Using the material that follows, identify and copy each line with the string "path".

=== MATERIAL SUPPLIED ===

(* ===== verification/Exec.v ===== *)
(** Loading a program (exec.c, elf.h, and [loaduvm] of vm.c). *)
From S2P Require Import Prelude Kmonad Wp Kstate Spinlock Sleep Str Kalloc Disk Log Blocks FsEx Balloc Inode Icache FileData Dir Pipe Vm File Proc Syscall.

Definition ELF_MAGIC : Z := 0x464C457F.
Definition ELF_PROG_LOAD : Z := 1.

(** [struct elfhdr] (52 bytes) and [struct proghdr] (32 bytes), the fields
    [exec] reads. *)
Definition ELFSIZE : Z := 52.
Definition elf_magic (e : list Z) : Z := get_u32 0 e.
Definition elf_entry (e : list Z) : Z := get_u32 24 e.
Definition elf_phoff (e : list Z) : Z := get_u32 28 e.
Definition elf_phnum (e : list Z) : Z := get_u16 44 e.
Definition PHSIZE : Z := 32.
Definition ph_type (p : list Z) : Z := get_u32 0 p.
Definition ph_off (p : list Z) : Z := get_u32 4 p.
Definition ph_vaddr (p : list Z) : Z := get_u32 8 p.
Definition ph_filesz (p : list Z) : Z := get_u32 16 p.
Definition ph_memsz (p : list Z) : Z := get_u32 20 p.

(** The program name: the part of the path after its last slash. *)
Fixpoint last_elem (last path : list Z) : list Z :=
  match path with
  | [] => last
  | c :: path => last_elem (if c =? SLASH then path else last) path
  end.

Section Exec.
Context {B : Type} {BB : Blocks B} {BL : BlockLaws B} {BT : Trans B} {DV : Devsw B}.
Context (kend kdata : Z).

(** One turn of the loop of [loaduvm]. *)
Definition loaduvm_step (pgdir addr : Z) (ip : nat) (offset sz i : Z) : M (sys B) (Z + Z) :=
  if i <? sz then
    pte ← kmz (walkpgdir pgdir (u32 (addr + i)) false);
    if pte =? 0 then panic "loaduvm: address should exist" else
    e ← kmz (read32 pte);
    let pa := PTE_ADDR e in
    let n := if sz - i <? PGSIZE then sz - i else PGSIZE in
    '(r, bytes) ← fsz (readi ip (u32 (offset + i)) n);
    kmz (kstore (p2v pa) bytes);;
    if negb (u32 r =? n) then mret (inr (-1)) else mret (inl (u32 (i + PGSIZE)))
  else mret (inr 0).

(** Load a program segment into [pgdir]. *)
Definition loaduvm (pgdir addr : Z) (ip : nat) (offset sz : Z) : M (sys B) Z :=
  if negb (addr mod PGSIZE =? 0) then panic "loaduvm: addr must be page aligned" else
  loop (S (S (Z.to_nat (sz / PGSIZE)))) (loaduvm_step pgdir addr ip offset sz) 0.

(** [bad:] *)
Definition exec_bad (pgdir : Z) (ip : option nat) : M (sys B) Z :=
  when (nz pgdir) (kmz (freevm kend pgdir));;
  match ip with Some i => fsz (iunlockput i) | None => mret tt end;;
  mret (-1).

(** Load the program headers; [None] is [goto bad]. *)
Fixpoint load_segs (ip : nat) (pgdir off sz : Z) (n : nat) : M (sys B) (option Z) :=
  match n with
  | O => mret (Some sz)
  | S n =>
      '(r, ph) ← fsz (readi ip (u32 off) PHSIZE);
      if negb (u32 r =? PHSIZE) then mret None else
      if negb (ph_type ph =? ELF_PROG_LOAD) then load_segs ip pgdir (i32 (off + PHSIZE)) sz n else
      if ph_memsz ph <? ph_filesz ph then mret None else
      sz ← kmz (allocuvm kend pgdir sz (u32 (ph_vaddr ph + ph_memsz ph)));
      if sz =? 0 then mret None else
      r ← loaduvm pgdir (ph_vaddr ph) ip (ph_off ph) (ph_filesz ph);
      if r <? 0 then mret None else
      load_segs ip pgdir (i32 (off + PHSIZE)) sz n
  end.

(** Push argument strings: the stack pointer and the addresses, in order. *)
Fixpoint push_args (pgdir sp : Z) (argv : list (list Z)) (argc : nat) (acc : list Z)
  : M (sys B) (option (Z * list Z)) :=
  match argv with
  | [] => mret (Some (sp, acc))
  | a :: argv =>
      if (MAXARG <=? argc)%nat then mret None else
      let sp := Z.land (u32 (sp - (Z.of_nat (length a) + 1))) (Z.lnot 3) in
      r ← kmz (copyout pgdir sp (a ++ [0]));
      if r <? 0 then mret None else
      push_args pgdir sp argv (S argc) (acc ++ [sp])
  end.

(** [ustack] as it is copied out: fake return PC, argc, argv, the addresses
    and the final 0. *)
Definition ustack (argc : Z) (argvp : Z) (addrs : list Z) : list Z :=
  concat (le_encode 4 <$> [0xffffffff; argc; argvp] ++ addrs ++ [0]).

(** From the stack pages on; the inode is gone. *)
Definition exec_stack (path : list Z) (argv : list (list Z)) (elf : list Z) (pgdir sz : Z) : M (sys B) Z :=
  let sz := PGROUNDUP sz in
  sz ← kmz (allocuvm kend pgdir sz (u32 (sz + 2 * PGSIZE)));
  if sz =? 0 then exec_bad pgdir None else
  kmz (clearpteu pgdir (u32 (sz - 2 * PGSIZE)));;
  args ← push_args pgdir sz argv 0 [];
  match args with
  | None => exec_bad pgdir None
  | Some (sp, addrs) =>
      let argc := Z.of_nat (length addrs) in
      let argvp := u32 (sp - (argc + 1) * 4) in
      let sp := u32 (sp - (3 + argc + 1) * 4) in
      r ← kmz (copyout pgdir sp (ustack argc argvp addrs));
      if r <? 0 then exec_bad pgdir None else
      i ← sk curproc;
      uproc i (λ p, set_p_name (copy_name (p_name p) (last_elem path path)) p);;
      p ← getproc i;
      uproc i (λ p, set_p_tf (set_tf_esp sp (set_tf_eip (elf_entry elf) (p_tf p)))
                      (set_p_sz sz (set_p_pgdir pgdir p)));;
      kmz (freevm kend (p_pgdir p));;
      mret 0
  end.

(** [exec].  [elf0] is what the uninitialised header holds when the read
    fails: the result of [readi] is compared unsigned, so -1 is not seen. *)
Definition exec (elf0 path : list Z) (argv : list (list Z)) : M (sys B) Z :=
  r ← fsz (namei path);
  match r with
  | None => mret (-1)
  | Some ip =>
      fsz (ilock ip);;
      '(r, bytes) ← fsz (readi ip 0 ELFSIZE);
      let elf := splice 0 bytes elf0 in
      if u32 r <? ELFSIZE then exec_bad 0 (Some ip) else
      if negb (elf_magic elf =? ELF_MAGIC) then exec_bad 0 (Some ip) else
      pgdir ← kmz (setupkvm kdata);
      if pgdir =? 0 then exec_bad 0 (Some ip) else
      sz ← load_segs ip pgdir (i32 (elf_phoff elf)) 0 (Z.to_nat (elf_phnum elf));
      match sz with
      | None => exec_bad pgdir (Some ip)
      | Some sz =>
          fsz (iunlockput ip);;
          exec_stack path argv elf pgdir sz
      end
  end.
End Exec.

===

**ANSWER SPACE**.
(** The program name: the part of the path after its last slash. *)
Fixpoint last_elem (last path : list Z) : list Z :=
  match path with
  | c :: path => last_elem (if c =? SLASH then path else last) path
Definition exec_stack (path : list Z) (argv : list (list Z)) (elf : list Z) (pgdir sz : Z) : M (sys B) Z :=
      uproc i (λ p, set_p_name (copy_name (p_name p) (last_elem path path)) p);;
Definition exec (elf0 path : list Z) (argv : list (list Z)) : M (sys B) Z :=
  r ← fsz (namei path);
          exec_stack path argv elf pgdir sz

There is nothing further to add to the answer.